Carolinas get tax relief, 2/15/2023 deadline in wake of Ian - Kay Bell, Don't Mess With Taxes. "Residents anywhere in either of the Carolinas, both of which sustained deleterious Ian effects, now have until Feb. 15, 2023, to file various federal individual and business tax returns and make tax payments. The tax relief is similar to that granted Ian victims in Florida."
While many states honor federal disaster declarations (California, for example), check with your state's department of revenue or your tax pro for specific state questions.
FINCEN Gives FBAR Filing Relief for Individuals Impacted by Hurricane Ian - Russ Fox, Taxable Talk. "This is good news for taxpayers who have far more important things on their mind than completing government paperwork."
Victims of Crypto and NFT Fraud Can Take Theft Loss Deductions - Steven Chung, Bloomberg. "While most crypto and NFT fraud victims will not get their investments back, they may be able to take advantage of tax benefits due to their losses. The most beneficial is the theft loss deduction, which can be used to offset ordinary income, although the Tax Cuts and Jobs Act has limited its use for personal losses."
Sole Shareholder Received Constructive Distributions from Fraudulent Transactions - Parker Tax Pro Library. "The Tax Court held that the sole shareholder of a C corporation, that purported to engage in sale-and-leaseback transactions involving a third party, received constructive distributions of payments made by the C corporation that ultimately ended up with the shareholder. Further, the court concluded that because the shareholder failed to show that the C corporation lacked sufficient earnings and profits, the constructive distributions constituted dividends within the meaning of Code Sec. 316(a) and were thus taxable as ordinary income."
Hunter Biden Potentially Facing Federal Charges For Tax, Gun Crimes - Rebekah Barton, TaxBuzz. "Federal agents have confirmed that they see chargeable offenses in the tax and gun-purchasing case against Biden, 52."
Clarifying Misconceptions Surrounding the Employee Retention Credit - Cody Edwards and Charles Telk, Dickinson Law. "Due to the potentially substantial dollar amount of the ERC, many fly-by-night operations have popped up to help clients obtain the ERC. While some of these operations are qualified to analyze and apply the law, many are not. If you choose to file for the ERC and engage a third-party to help, please ensure you are choosing an accountant or attorney who is qualified and will be there to represent you if the IRS questions your claim for the ERC."
The Tax Debate Is Just Beginning - John Buhl, TaxVox. "In some cases, Congress may actually intend to let a statute expire. More often, lawmakers phase in or phase out a tax proposal to make the budget math work in the 10-year window used by official scorekeepers. In either scenario, lobbyists descend on Capitol Hill around expiration time to tout an extension of their preferred tax subsidy."
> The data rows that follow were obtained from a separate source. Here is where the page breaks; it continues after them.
(** The estimator computes the specification's formulas. *)
Lemma calculateCI_estimate (sample : list TimeEntry) (cl : number) :
  calculateCI sample cl = Normal (Spec.estimate sample cl).
Proof.
  unfold calculateCI, Spec.estimate.
  destruct (Nat.ltb_spec (length sample) 2) as [Hlt | Hge]; [reflexivity |].
  rewrite !length_map, map_map.
  rewrite getTCritical_spec by lia. cbn [bind].
  unfold Spec.marginInLogSpace, Spec.standardErrorOfLogMean, Spec.logSD,
    Spec.logVariance, Spec.arithmeticMean, Spec.logMean, Spec.logTimes,
    Spec.degreesOfFreedom, Spec.mean.
  rewrite !length_map.
  rewrite !fold_left_add, !num_add_0_l.
  rewrite (fold_left_add_map (fun val => Math_pow (val - _) 2)%num), num_add_0_l.
  rewrite of_Z_pred.
  rewrite (map_ext (fun val => Math_pow (val - _) 2)%num
                   (fun l => Spec.square (l - _)%num))
    by (intros; apply Math_pow_2).
  reflexivity.
Qed.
Victor Man Pleads Guilty to Defrauding the IRS - US Department of Justice (defendant name omitted):
According to court documents, Defendant, age 59, admitted he conspired with one or more other persons to impede and obstruct the Internal Revenue Service in the assessment and collection of income taxes. Defendant admitted that from April 2017 to March 2019, through his business... Crop Depot, he engaged in conduct to help customers reduce income tax owed by accepting backdated checks, generating false expense invoices, and exchanging checks to give the appearance of an expense that was not in fact incurred by the customers.
Defendant is scheduled to be sentenced on February 3, 2023 and faces up to 5 years in prison. Defendant has agreed to pay restitution in the amount of $189,919. A federal district court judge will determine the sentence after considering the U.S. Sentencing Guidelines and other statutory factors.
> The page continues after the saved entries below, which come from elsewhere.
(** * pipx: resolution of the Python interpreter ([src/pipx/interpreter.py])

    A shallow embedding of [pipx.interpreter] and the properties of its
    interpreter resolution.

    The module talks to the outside world only through [shutil.which],
    [os.path.islink], [os.path.realpath(..., strict=True)],
    [subprocess.run], [logging.warn], the importability of [venv],
    [sys.executable], [pipx.constants.WINDOWS] and [os.environ].  These are
    gathered in the record [World]; the functions of the module are
    translated one to one over it, in a state-and-exception monad whose state
    is the chronological list of the subprocess invocations and log records
    made so far.  The world stays as it is during a call: the processes that
    are run change neither the search path nor the links. *)

From Stdlib Require Import String Ascii List Bool ZArith Lia.
Import ListNotations.
Local Open Scope list_scope.
Local Open Scope string_scope.

(** ** Python [str] operations used by the module

    A [str] (and the [bytes] of a captured stdout) is a Rocq [string]; a
    character is read as the code point of its [ascii] value. *)
Module PyStr.

(** Truth value of a [str]: the empty string is false. *)
Definition truthy (s : string) : bool :=
  match s with
  | EmptyString => false
  | String _ _ => true
  end.

(** [s.startswith(p)] *)
Fixpoint startswith (s p : string) : bool :=
  match p, s with
  | EmptyString, _ => true
  | String _ _, EmptyString => false
  | String a p', String b s' => Ascii.eqb a b && startswith s' p'
  end.

(** [sub in s] *)
Fixpoint contains (sub s : string) : bool :=
  startswith s sub ||
  match s with
  | EmptyString => false
  | String _ s' => contains sub s'
  end.

(** [c in chars] for a single character [c] *)
Fixpoint mem (c : ascii) (chars : string) : bool :=
  match chars with
  | EmptyString => false
  | String d chars' => Ascii.eqb c d || mem c chars'
  end.

(** [s.lstrip(chars)]: drops every leading character that belongs to the
    set [chars]. *)
Fixpoint lstrip_chars (s chars : string) : string :=
  match s with
  | EmptyString => EmptyString
  | String c s' => if mem c chars then lstrip_chars s' chars else s
  end.

(** [s.rstrip(chars)] *)
Fixpoint rstrip_chars (s chars : string) : string :=
  match s with
  | EmptyString => EmptyString
  | String c s' =>
      match rstrip_chars s' chars with
      | EmptyString => if mem c chars then EmptyString else String c EmptyString
      | r => String c r
      end
  end.

(** Whitespace of [str.isspace] among the code points below 256:
    TAB, LF, VT, FF, CR, FS, GS, RS, US, SPACE, NEL, NBSP. *)
Definition str_whitespace : string :=
  String (ascii_of_nat 9) (String (ascii_of_nat 10) (String (ascii_of_nat 11)
  (String (ascii_of_nat 12) (String (ascii_of_nat 13) (String (ascii_of_nat 28)
  (String (ascii_of_nat 29) (String (ascii_of_nat 30) (String (ascii_of_nat 31)
  (String (ascii_of_nat 32) (String (ascii_of_nat 133) (String (ascii_of_nat 160)
  EmptyString))))))))))).

(** Whitespace of [bytes.strip]: [b' \t\n\r\x0b\f']. *)
Definition bytes_whitespace : string :=
  String (ascii_of_nat 32) (String (ascii_of_nat 9) (String (ascii_of_nat 10)
  (String (ascii_of_nat 13) (String (ascii_of_nat 11) (String (ascii_of_nat 12)
  EmptyString))))).

(** [s.strip()] on a [str] *)
Definition strip (s : string) : string :=
  rstrip_chars (lstrip_chars s str_whitespace) str_whitespace.

(** [b.strip()] on a [bytes] *)
Definition bytes_strip (s : string) : string :=
  rstrip_chars (lstrip_chars s bytes_whitespace) bytes_whitespace.

End PyStr.

(** ** Exceptions *)

(** The attributes of an [InterpreterResolutionError].  [message] and
    [wrap_message] are the two arguments handed to [PipxError.__init__]
    (the base class lives in [pipx.util]). *)
Record ResolutionError : Type := mkResolutionError {
  source : string;
  version : string;
  message : string;
  wrap_message : bool
}.

Definition path_hint : string :=
  "The provided version looks like a path, but no executable was found there.".

Definition launcher_hint : string :=
  "The provided version looks like a version for Python Launcher, "
  ++ "but `py` was not found on PATH.".

(** [InterpreterResolutionError.__init__] (lines 24-44), with the default
    [wrap_message=True] that every call site of the module uses. *)
Definition InterpreterResolutionError (source version : string) : ResolutionError :=
  let potentially_path := PyStr.contains "/" version in
  let potentially_pylauncher :=
    negb (PyStr.contains "python" version) && negb potentially_path in
  let message :=
    "No executable for the provided Python version '" ++ version
    ++ "' found in " ++ source ++ "."
    ++ " Please make sure the provided version is " in
  let message :=
    if String.eqb source "py launcher"
    then message ++ "listed when running `py --list`."
    else message in
  let message :=
    if String.eqb source "PATH" then
      let message := message ++ "on your PATH or the file path is valid. " in
      let message :=
        if potentially_path then message ++ path_hint else message in
      if potentially_pylauncher then message ++ launcher_hint else message
    else message in
  mkResolutionError source version message true.

(** The exceptions that can leave the functions of the module. *)
Inductive exn : Type :=
| ResolutionFailure (e : ResolutionError)
    (** [InterpreterResolutionError] *)
| PipxError (msg : string)
    (** a plain [PipxError] *)
| CalledProcessError (returncode : Z) (cmd : list string)
    (** [subprocess.CalledProcessError] *)
| FileNotFoundError
    (** [OSError] with [ENOENT] *)
| OtherOSError
    (** any other [OSError]: [PermissionError], [NotADirectoryError],
        a symlink loop, an exec format error, ... *).

(** The [OSError]s of the operating system, as the oracles report them. *)
Inductive oserror : Type := ENOENT | EOTHER.

Definition exn_of_oserror (e : oserror) : exn :=
  match e with
  | ENOENT => FileNotFoundError
  | EOTHER => OtherOSError
  end.

(** ** The outside world *)

Record World : Type := mkWorld {
  (** [shutil.which(cmd)]: [None] when nothing is found *)
  which : string -> option string;
  (** [os.path.islink(path)] *)
  islink : string -> bool;
  (** [os.path.realpath(path, strict=True)]: the canonical path, or the
      [OSError] raised when it cannot be resolved *)
  realpath_strict : string -> oserror + string;
  (** what running [argv] does: the [OSError] of a failed spawn, or the
      return code and the captured standard output of the process *)
  spawn : list string -> oserror + (Z * string);
  (** whether [import venv] succeeds *)
  venv_importable : bool;
  (** [sys.executable] *)
  sys_executable : string;
  (** [pipx.constants.WINDOWS] *)
  WINDOWS : bool;
  (** [os.environ.get(name)] *)
  environ_get : string -> option string
}.

(** ** Effects: a trace of events and exceptions *)

Inductive event : Type :=
| Run (argv : list string)   (** a call of [subprocess.run] *)
| Warn (msg : string)        (** a record logged by [logging.warn] *).

Definition trace := list event.

(** A computation reads the trace so far and gives back an exception or a
    value together with the extended trace. *)
Definition M (A : Type) : Type := trace -> (exn + A) * trace.

Definition ret {A} (a : A) : M A := fun t => (inr a, t).

Definition raise {A} (e : exn) : M A := fun t => (inl e, t).

Definition bind {A B} (m : M A) (k : A -> M B) : M B :=
  fun t =>
    match m t with
    | (inl e, t') => (inl e, t')
    | (inr a, t') => k a t'
    end.

Definition emit (ev : event) : M unit := fun t => (inr tt, (t ++ [ev])%list).

(** [try: m  except <handled> as e: h e] *)
Definition try_except {A} (m : M A) (handled : exn -> bool) (h : exn -> M A) : M A :=
  fun t =>
    match m t with
    | (inl e, t') => if handled e then h e t' else (inl e, t')
    | (inr a, t') => (inr a, t')
    end.

Declare Scope py_scope.
Delimit Scope py_scope with py.
Notation "x <- m ;; k" := (bind m (fun x => k))
  (at level 61, m at next level, right associativity) : py_scope.
Notation "m ;;; k" := (bind m (fun _ => k))
  (at level 61, right associativity) : py_scope.
Local Open Scope py_scope.

(** The subprocess invocations recorded in a trace. *)
Fixpoint invocations (t : trace) : list (list string) :=
  match t with
  | [] => []
  | Run argv :: t' => argv :: invocations t'
  | Warn _ :: t' => invocations t'
  end.


(** Truth value of an [Optional[str]]. *)
Definition truthy (o : option string) : bool :=
  match o with
  | None => false
  | Some s => PyStr.truthy s
  end.

(** ** The library calls, over a world *)

(** What [subprocess.run] returns: a [CompletedProcess]. *)
Record CompletedProcess : Type := mkCompletedProcess {
  returncode : Z;
  stdout : string
}.

Section Interpreter.

Variable w : World.

(** [shutil.which(cmd)] *)
Definition shutil_which (cmd : string) : M (option string) :=
  ret (which w cmd).

(** [os.path.islink(path)] *)
Definition os_path_islink (path : string) : M bool :=
  ret (islink w path).

(** [os.path.realpath(path, strict=True)]: raises the [OSError] of a path
    that cannot be resolved. *)
Definition os_path_realpath_strict (path : string) : M string :=
  match realpath_strict w path with
  | inl e => raise (exn_of_oserror e)
  | inr p => ret p
  end.

(** [subprocess.run(argv, ..., check=check)] with the standard output
    captured.  The call is recorded; a failed spawn raises its [OSError];
    with [check=True] a return code other than zero raises
    [CalledProcessError].  What [subprocess.run] raises besides these (a
    [ValueError] for an [argv] with a NUL character, a [UnicodeDecodeError]
    for output that [text=True] cannot decode) is not modelled; the module
    handles neither. *)
Definition subprocess_run (argv : list string) (check : bool) : M CompletedProcess :=
  emit (Run argv) ;;;
  match spawn w argv with
  | inl e => raise (exn_of_oserror e)
  | inr (rc, out) =>
      if check && negb (Z.eqb rc 0)
      then raise (CalledProcessError rc argv)
      else ret (mkCompletedProcess rc out)
  end.

(** [logging.warn(msg)] *)
Definition logging_warn (msg : string) : M unit := emit (Warn msg).

(** The script every probed interpreter is asked to run. *)
Definition self_report : string := "import sys; print(sys.executable)".

(** The handler [except (subprocess.CalledProcessError, FileNotFoundError)]. *)
Definition called_process_or_not_found (e : exn) : bool :=
  match e with
  | CalledProcessError _ _ => true
  | FileNotFoundError => true
  | _ => false
  end.

(** ** The functions of [pipx.interpreter] *)

(** [has_venv] (lines 14-20) *)
Definition has_venv : M bool := ret (venv_importable w).

(** [find_py_launcher_python] (lines 82-97) *)
Definition find_py_launcher_python (python_version : option string)
  : M (option string) :=
  py <- shutil_which "py" ;;
  match py, python_version with
  | Some py_path, Some version =>
      if PyStr.truthy py_path && PyStr.truthy version then
        let python_semver := version in
        python_semver <-
          (if PyStr.startswith version "python" then
             logging_warn
               ("Removing `python` from the start of the version, "
                ++ "as pylauncher just expects the semantic version") ;;;
             ret (PyStr.lstrip_chars python_semver "python")
           else ret python_semver) ;;
        proc <- subprocess_run
                  [py_path; "-" ++ python_semver; "-c"; self_report] true ;;
        ret (Some (PyStr.strip (stdout proc)))
      else ret py
  | _, _ => ret py
  end.

(** The expression of lines 57 and 69:
    [os.path.realpath(p, strict=True) if not os.path.islink(p) else p] *)
Definition realpath_unless_islink (p : string) : M string :=
  is_link <- os_path_islink p ;;
  if negb is_link then os_path_realpath_strict p else ret p.

(** [find_python_interpreter] (lines 47-69) *)
Definition find_python_interpreter (python_version : string) : M string :=
  py_executable <-
    try_except
      (find_py_launcher_python (Some python_version))
      called_process_or_not_found
      (fun _ => raise (ResolutionFailure
                         (InterpreterResolutionError "py launcher" python_version))) ;;
  py_executable <-
    (if negb (truthy py_executable) then
       path_python <- shutil_which python_version ;;
       match path_python with
       | Some path_python =>
           if negb (PyStr.truthy path_python) then
             raise (ResolutionFailure
                      (InterpreterResolutionError "PATH" python_version))
           else
             path_python <- realpath_unless_islink path_python ;;
             try_except
               (proc <- subprocess_run [path_python; "-c"; self_report] true ;;
                ret (PyStr.strip (stdout proc)))
               called_process_or_not_found
               (fun _ => raise (ResolutionFailure
                                  (InterpreterResolutionError "PATH" python_version)))
       | None =>
           raise (ResolutionFailure
                    (InterpreterResolutionError "PATH" python_version))
       end
     else
       (* a true [Optional[str]] is a [str] *)
       match py_executable with
       | Some p => ret p
       | None => ret EmptyString
       end) ;;
  realpath_unless_islink py_executable.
“This investigation is evidence to criminals that you cannot falsify figures on your own tax returns, let alone aid others with documents to bolster lies to the federal government on their tax returns,” said IRS Criminal Investigation Acting Special Agent in Charge Charles Miller.
Customer service is one thing. Helping customers cheat on taxes is another. It may be cold comfort that the IRS is likely to go after his customers - even less so if the customers turned him in.